Williams’ firm was contacted to perform the study last year after Colorado Governor John Hickenlooper pledged $100 million to bike projects within the state with the goal of making Colorado the best state for cycling in the United States.
“Governor Hickenlooper wanted to know what the characteristics are of cyclists in Colorado,” Williams told GrindTV. “And what the economic impact is there. Now we can say with certainty, ‘This really is beneficial.'”
According to Williams’ study, each year $434 million is spent in Colorado on in-state bicycle events, races and vacations, while another $448 million is spent by out-of-state tourists. Retail sales of bike products contribute another $185 million, and expenditures on day-hikes by state residents accounts for another $497 million.
“I’ve long been a big fan of cycling, so it was interesting to see those numbers,” Williams told GrindTV. “It just reaffirms that cities and states need to look for more ways to make recreational bike commuting accessible to more people.”
Williams claims that though the economic benefit in Colorado is fairly high because of the state’s existing mountain biking infrastructure and large tourism draw, the study isn’t just an outlier: In a similar study he conducted for Michigan in 2014, he found that cycling brings in $668 million in economic benefits annually to the Wolverine State.
“While it might seem like Colorado is special because of our mountains and the amount of tourists who visit here, there are unique opportunities in other states for tourism related to biking,” Williams told GrindTV.
“For instance, if you look back east, there’s the Chesapeake and Ohio Canal which links up with the Great Allegheny Passage trail and allows cyclists to ride from Pittsburgh to Washington D.C. on a bike trail for the entire trip,” Williams continued. “That would be impossible to replicate out here in Colorado.”
Williams notes that economic impact is completely separate from the health benefits cycling and walking provide, which he says accounts for at least $500 million and prevents roughly 330 traffic-related deaths annually.
And the most promising aspect of the study — according to Williams — was the fact that his firm predicted that, if cycling rates continue to grow, so too will the economic impact.
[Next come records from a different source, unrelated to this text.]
(* ===== verification/Worker.v ===== *)
(** [internal/worker]: the remote probe protocol.

    The wire types and their conversions; the client, which is an engine of the
    verifier; the agent's server; the registry that tracks which agents can be
    reached.  The HTTP transport is a parameter of the client: [post] and
    [fetch] say what a request is answered with, a status code and the decoded
    body when it decodes.  [Wire] instantiates them with the agent's handlers on
    the bytes of a request. *)

From Stdlib Require Import QArith.
From S2P Require Import Prelude GoStrings Float64 GoTime Verdict Engine Policy RateLimit Pipeline.
From S2P Require Import Egress Store Verifier.
Local Open Scope list_scope.
Local Open Scope Z_scope.

(** ** Protocol *)

Definition ProtocolVersion : Z := 1.
Definition PathVerify : string := "/worker/v1/verify".
Definition PathHealth : string := "/worker/v1/health".

Record TaskWire := {
  tw_ID : string; tw_JobID : string; tw_Email : string; tw_Normalized : string; tw_Domain : string;
  tw_Provider : string; tw_MX : list string;
}.
Record VerifyRequest := { rq_Version : Z; rq_Task : TaskWire; rq_DetectCatchAll : bool }.
Record SignalWire := {
  sw_Kind : string; sw_EgressID : string; sw_Destination : string; sw_Code : Z; sw_Detail : string;
}.
Record VerifyResponse := { rs_Version : Z; rs_Verdict : Verdict; rs_Signals : list SignalWire }.
Record HealthResponse := {
  hr_Version : Z; hr_ID : string; hr_IP : string; hr_HELO : string; hr_Region : string; hr_ASN : string;
}.

(** [string(kind)] and [engine.SignalKind(s)] *)
Definition SignalKind_String (k : SignalKind) : string :=
  match k with
  | SignalAccepted => "accepted" | SignalMailboxGone => "mailbox_gone" | SignalTempFail => "tempfail"
  | SignalBlocked => "blocked" | SignalConnRefused => "conn_refused" | SignalTimeout => "timeout"
  | SignalKind_other s => s
  end.
Definition SignalKind_of (s : string) : SignalKind :=
  if String.eqb s "accepted" then SignalAccepted else if String.eqb s "mailbox_gone" then SignalMailboxGone
  else if String.eqb s "tempfail" then SignalTempFail else if String.eqb s "blocked" then SignalBlocked
  else if String.eqb s "conn_refused" then SignalConnRefused else if String.eqb s "timeout" then SignalTimeout
  else SignalKind_other s.

(** [TaskToWire] and [TaskWire.ToTask] *)
Definition TaskToWire (t : Task) : TaskWire :=
  {| tw_ID := Task_ID t; tw_JobID := Task_JobID t; tw_Email := Task_Email t; tw_Normalized := Task_Normalized t;
     tw_Domain := Task_Domain t; tw_Provider := Task_Provider t; tw_MX := Task_MX t |}.
Definition ToTask (t : TaskWire) : Task :=
  {| Task_ID := tw_ID t; Task_JobID := tw_JobID t; Task_Email := tw_Email t; Task_Normalized := tw_Normalized t;
     Task_Domain := tw_Domain t; Task_Provider := tw_Provider t; Task_MX := tw_MX t |}.

(** [SignalsToWire] and [ToSignals] *)
Definition SignalsToWire (sigs : list Signal) : list SignalWire :=
  (fun s => {| sw_Kind := SignalKind_String (Signal_Kind s); sw_EgressID := Signal_EgressID s;
               sw_Destination := Signal_Destination s; sw_Code := Signal_Code s; sw_Detail := Signal_Detail s |}) <$> sigs.
Definition ToSignals (wire : list SignalWire) : list Signal :=
  (fun s => {| Signal_Kind := SignalKind_of (sw_Kind s); Signal_EgressID := sw_EgressID s;
               Signal_Destination := sw_Destination s; Signal_Code := sw_Code s; Signal_Detail := sw_Detail s |}) <$> wire.

(** ** Client *)

(** What an HTTP request is answered with: nothing (it could not be built or
    sent, or the connection failed), or a status and a body that
    decodes or does not. *)
Inductive http_reply (A : Type) := NoReply | Reply (status : Z) (body : option A).
Arguments NoReply {A}.
Arguments Reply {A} status body.

(** The errors of the client; the texts they wrap are not kept. *)
Inductive client_error := ErrContact | ErrStatus (code : Z) | ErrDecode.

Definition defaultClientTimeout : Duration := 60 * Second.

Record Client := { cl_baseURL : string; cl_token : string; cl_timeout : Duration }.

(** [NewClient] *)
Definition NewClient (baseURL token : string) (timeout : Duration) : Client :=
  {| cl_baseURL := TrimSuffix baseURL "/"; cl_token := token;
     cl_timeout := if timeout <=? 0 then defaultClientTimeout else timeout |}.

Definition Client_Name : string := "remote".
Definition Client_Capabilities : Caps := {| SupportsCatchAll := true; SupportsProxy := true; NeedsPort25 := true |}.

Definition bearer (token : string) : string := "Bearer " +:+ token.

(** The common end of [Verify] and [Health]: the status, then the body. *)
Definition read_reply {A} (r : http_reply A) : result client_error A :=
  match r with
  | NoReply => Err ErrContact
  | Reply status body =>
      if negb (status =? 200) then Err (ErrStatus status)
      else match body with Some a => Ok a | None => Err ErrDecode end
  end.

(** [Client.Verify]; the binding is ignored. *)
Definition Client_Verify (post : string -> string -> VerifyRequest -> http_reply VerifyResponse) (c : Client)
    : Engine_ client_error := fun t _ =>
  let? out := read_reply (post (cl_baseURL c +:+ PathVerify) (bearer (cl_token c))
                {| rq_Version := ProtocolVersion; rq_Task := TaskToWire t; rq_DetectCatchAll := true |}) in
  Ok (rs_Verdict out, ToSignals (rs_Signals out)).

(** [Client.Health] *)
Definition Client_Health (fetch : string -> string -> http_reply HealthResponse) (c : Client)
    : result client_error HealthResponse :=
  read_reply (fetch (cl_baseURL c +:+ PathHealth) (bearer (cl_token c))).

(** ** Server *)

Record Identity := {
  id_ID : string; id_IP : string; id_HELO : string; id_MailFrom : string; id_Region : string; id_ASN : string;
}.

Inductive server_error := ErrNoID | ErrNoEngine | ErrNoToken.

Record Server (Er : Type) := { sv_identity : Identity; sv_engine : Engine_ Er; sv_token : string }.
Arguments sv_identity {Er} s.
Arguments sv_engine {Er} s.
Arguments sv_token {Er} s.

(** [NewServer] *)
Definition NewServer {Er} (identity : Identity) (engine : option (Engine_ Er)) (token : string)
    : result server_error (Server Er) :=
  if String.eqb (id_ID identity) "" then Err ErrNoID
  else match engine with
  | None => Err ErrNoEngine
  | Some engine =>
      if String.eqb token "" then Err ErrNoToken
      else Ok {| sv_identity := identity; sv_engine := engine; sv_token := token |}
  end.

(** [authMiddleware]: [next] when the bearer token is the server's. *)
Definition authMiddleware {Er A} (s : Server Er) (authorization : string) (next : http_reply A) : http_reply A :=
  if negb (String.eqb (TrimPrefix authorization "Bearer ") (sv_token s)) then Reply 401 None else next.

(** [handleHealth] *)
Definition handleHealth {Er} (s : Server Er) : http_reply HealthResponse :=
  let i := sv_identity s in
  Reply 200 (Some {| hr_Version := ProtocolVersion; hr_ID := id_ID i; hr_IP := id_IP i; hr_HELO := id_HELO i;
                     hr_Region := id_Region i; hr_ASN := id_ASN i |}).

(** [binding] *)
Definition binding {Er} (s : Server Er) : EgressBinding :=
  {| binding_ID := id_ID (sv_identity s); binding_HELO := id_HELO (sv_identity s);
     binding_MailFrom := id_MailFrom (sv_identity s) |}.

Definition set_EgressID (id : string) (v : Verdict) : Verdict :=
  {| Email := Email v; Normalized := Normalized v; vStatus := vStatus v; vSubStatus := vSubStatus v;
     Confidence := Confidence v; vChecks := vChecks v; Provider := Provider v; Verdict.Engine := Verdict.Engine v;
     EgressID := id; Cached := Cached v; CheckedAt := CheckedAt v |}.

(** [handleVerify]; [body] is [None] when the request does not decode. *)
Definition handleVerify {Er} (s : Server Er) (body : option VerifyRequest) : http_reply VerifyResponse :=
  match body with
  | None => Reply 400 None
  | Some req =>
      if negb (rq_Version req =? ProtocolVersion) then Reply 400 None
      else if String.eqb (tw_Email (rq_Task req)) "" then Reply 400 None
      else match sv_engine s (ToTask (rq_Task req)) (binding s) with
      | Err _ => Reply 502 None
      | Ok (v, signals) =>
          Reply 200 (Some {| rs_Version := ProtocolVersion; rs_Verdict := set_EgressID (id_ID (sv_identity s)) v;
                             rs_Signals := SignalsToWire signals |})
      end
  end.

(** ** Registry *)

(** Why an agent is unusable: the value whose text is [lastErr], [None] for the
    empty text. *)
Inductive reach_error := ErrHealth (e : client_error) | ErrMismatch (reported configured : string).

Record AgentConfig := { ac_ID : string; ac_BaseURL : string; ac_Token : string }.
Record AgentInfo := {
  ai_ID : string; ai_BaseURL : string; ai_Online : bool; ai_IP : string; ai_HELO : string; ai_Region : string;
  ai_ASN : string; ai_LastErr : option reach_error; ai_LastSeen : Time;
}.
Record agentState := {
  ag_cfg : AgentConfig; ag_client : Client; ag_online : bool; ag_ip : string; ag_helo : string; ag_region : string;
  ag_asn : string; ag_lastErr : option reach_error; ag_lastSeen : Time;
}.
Record Registry := { agents : gmap string agentState; reg_order : list string }.

Inductive registry_error := ErrIncomplete (id url : string) | ErrDuplicate (id : string).

Definition fresh_agent (cfg : AgentConfig) (timeout : Duration) : agentState :=
  {| ag_cfg := cfg; ag_client := NewClient (ac_BaseURL cfg) (ac_Token cfg) timeout; ag_online := false; ag_ip := "";
     ag_helo := ""; ag_region := ""; ag_asn := ""; ag_lastErr := None; ag_lastSeen := 0 |}.

(** [NewRegistry] *)
Fixpoint add_agents (timeout : Duration) (cfgs : list AgentConfig) (r : Registry) : result registry_error Registry :=
  match cfgs with
  | [] => Ok r
  | cfg :: cfgs =>
      if String.eqb (ac_ID cfg) "" || String.eqb (ac_BaseURL cfg) "" then Err (ErrIncomplete (ac_ID cfg) (ac_BaseURL cfg))
      else match agents r !! ac_ID cfg with
      | Some _ => Err (ErrDuplicate (ac_ID cfg))
      | None => add_agents timeout cfgs
          {| agents := <[ac_ID cfg := fresh_agent cfg timeout]> (agents r); reg_order := reg_order r ++ [ac_ID cfg] |}
      end
  end.
Definition NewRegistry (cfgs : list AgentConfig) (timeout : Duration) : result registry_error Registry :=
  add_agents timeout cfgs {| agents := ∅; reg_order := [] |}.

(** [Len], [ClientFor], [IsRemote] *)
Definition Registry_Len (r : Registry) : Z := Z.of_nat (size (agents r)).
Definition ClientFor (r : Registry) (id : string) : option Client := ag_client <$> agents r !! id.
Definition IsRemote (r : Registry) (id : string) : bool := match agents r !! id with Some _ => true | None => false end.

(** [EngineFor]: nil for an identity of the control plane. *)
Definition EngineFor (post : string -> string -> VerifyRequest -> http_reply VerifyResponse) (r : Registry)
    (id : string) : option (Engine_ client_error) := Client_Verify post <$> ClientFor r id.

Definition agent_info (a : agentState) : AgentInfo :=
  {| ai_ID := ac_ID (ag_cfg a); ai_BaseURL := ac_BaseURL (ag_cfg a); ai_Online := ag_online a; ai_IP := ag_ip a;
     ai_HELO := ag_helo a; ai_Region := ag_region a; ai_ASN := ag_asn a; ai_LastErr := ag_lastErr a;
     ai_LastSeen := ag_lastSeen a |}.

Fixpoint insert_info (i : AgentInfo) (l : list AgentInfo) : list AgentInfo :=
  match l with
  | [] => [i]
  | x :: l' => if String.ltb (ai_ID x) (ai_ID i) then x :: insert_info i l' else i :: l
  end.

(** [Agents]; [None] is the nil dereference of an unknown id. *)
Definition Agents (r : Registry) : option (list AgentInfo) :=
  infos ← mapM (fun id => agent_info <$> agents r !! id) (reg_order r);
  Some (foldr insert_info [] infos).

Definition set_reach (online : bool) (err : reach_error) (a : agentState) : agentState :=
  {| ag_cfg := ag_cfg a; ag_client := ag_client a; ag_online := online; ag_ip := ag_ip a; ag_helo := ag_helo a;
     ag_region := ag_region a; ag_asn := ag_asn a; ag_lastErr := Some err; ag_lastSeen := ag_lastSeen a |}.

(** The switch of [check]. *)
Definition update_agent (health : result client_error HealthResponse) (now : Time) (a : agentState) : agentState :=
  match health with
  | Err e => set_reach false (ErrHealth e) a
  | Ok h =>
      if negb (String.eqb (hr_ID h) (ac_ID (ag_cfg a))) then
        set_reach false (ErrMismatch (hr_ID h) (ac_ID (ag_cfg a))) a
      else {| ag_cfg := ag_cfg a; ag_client := ag_client a; ag_online := true; ag_ip := hr_IP h; ag_helo := hr_HELO h;
              ag_region := hr_Region h; ag_asn := hr_ASN h; ag_lastErr := None; ag_lastSeen := now |}
  end.

(** [check] *)
Definition check (fetch : string -> string -> http_reply HealthResponse) (now : Time) (id : string) (r : Registry)
    : option AgentInfo * bool * Registry :=
  match agents r !! id with
  | None => (None, false, r)
  | Some a =>
      let a' := update_agent (Client_Health fetch (ag_client a)) now a in
      (Some (agent_info a'), negb (Bool.eqb (ag_online a) (ag_online a')),
       {| agents := <[id := a']> (agents r); reg_order := reg_order r |})
  end.

(** ** Configuration *)

Inductive agents_error := ErrForm (part : string) | ErrURL (id : string).

(** One element of the list of [ParseAgents]; [Ok None] when it is blank. *)
Definition parse_agent (token part : string) : result agents_error (option AgentConfig) :=
  let part := TrimSpace part in
  if String.eqb part "" then Ok None
  else
    let '(id, url, ok) := Cut part "="%char in
    let '(id, url) := (TrimSpace id, TrimSpace url) in
    if negb ok || String.eqb id "" || String.eqb url "" then Err (ErrForm part)
    else if negb (HasPrefix url "http://") && negb (HasPrefix url "https://") then Err (ErrURL id)
    else Ok (Some {| ac_ID := id; ac_BaseURL := url; ac_Token := token |}).

Fixpoint parse_parts (token : string) (parts : list string) : result agents_error (list AgentConfig) :=
  match parts with
  | [] => Ok []
  | part :: parts =>
      let? a := parse_agent token part in
      let? rest := parse_parts token parts in
      Ok (match a with Some a => a :: rest | None => rest end)
  end.

(** [ParseAgents] *)
Definition ParseAgents (spec token : string) : result agents_error (list AgentConfig) :=
  let spec := TrimSpace spec in
  if String.eqb spec "" then Ok [] else parse_parts token (Split spec ","%char).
In fact, Williams says that a 30 percent increase in the amount of cyclists and walkers within Colorado will add another $1.1 billion of financial benefits each year.
“It might be a bit of a stretch to try to get a 30 percent increase in the amount of cyclists and walkers on the road immediately anywhere in the U.S.,” Williams told GrindTV. “But if cities and states across the country keep investing in things like bike lanes, bikeshare programs and continue to educate the population on cycling’s benefits, I think it’s attainable.”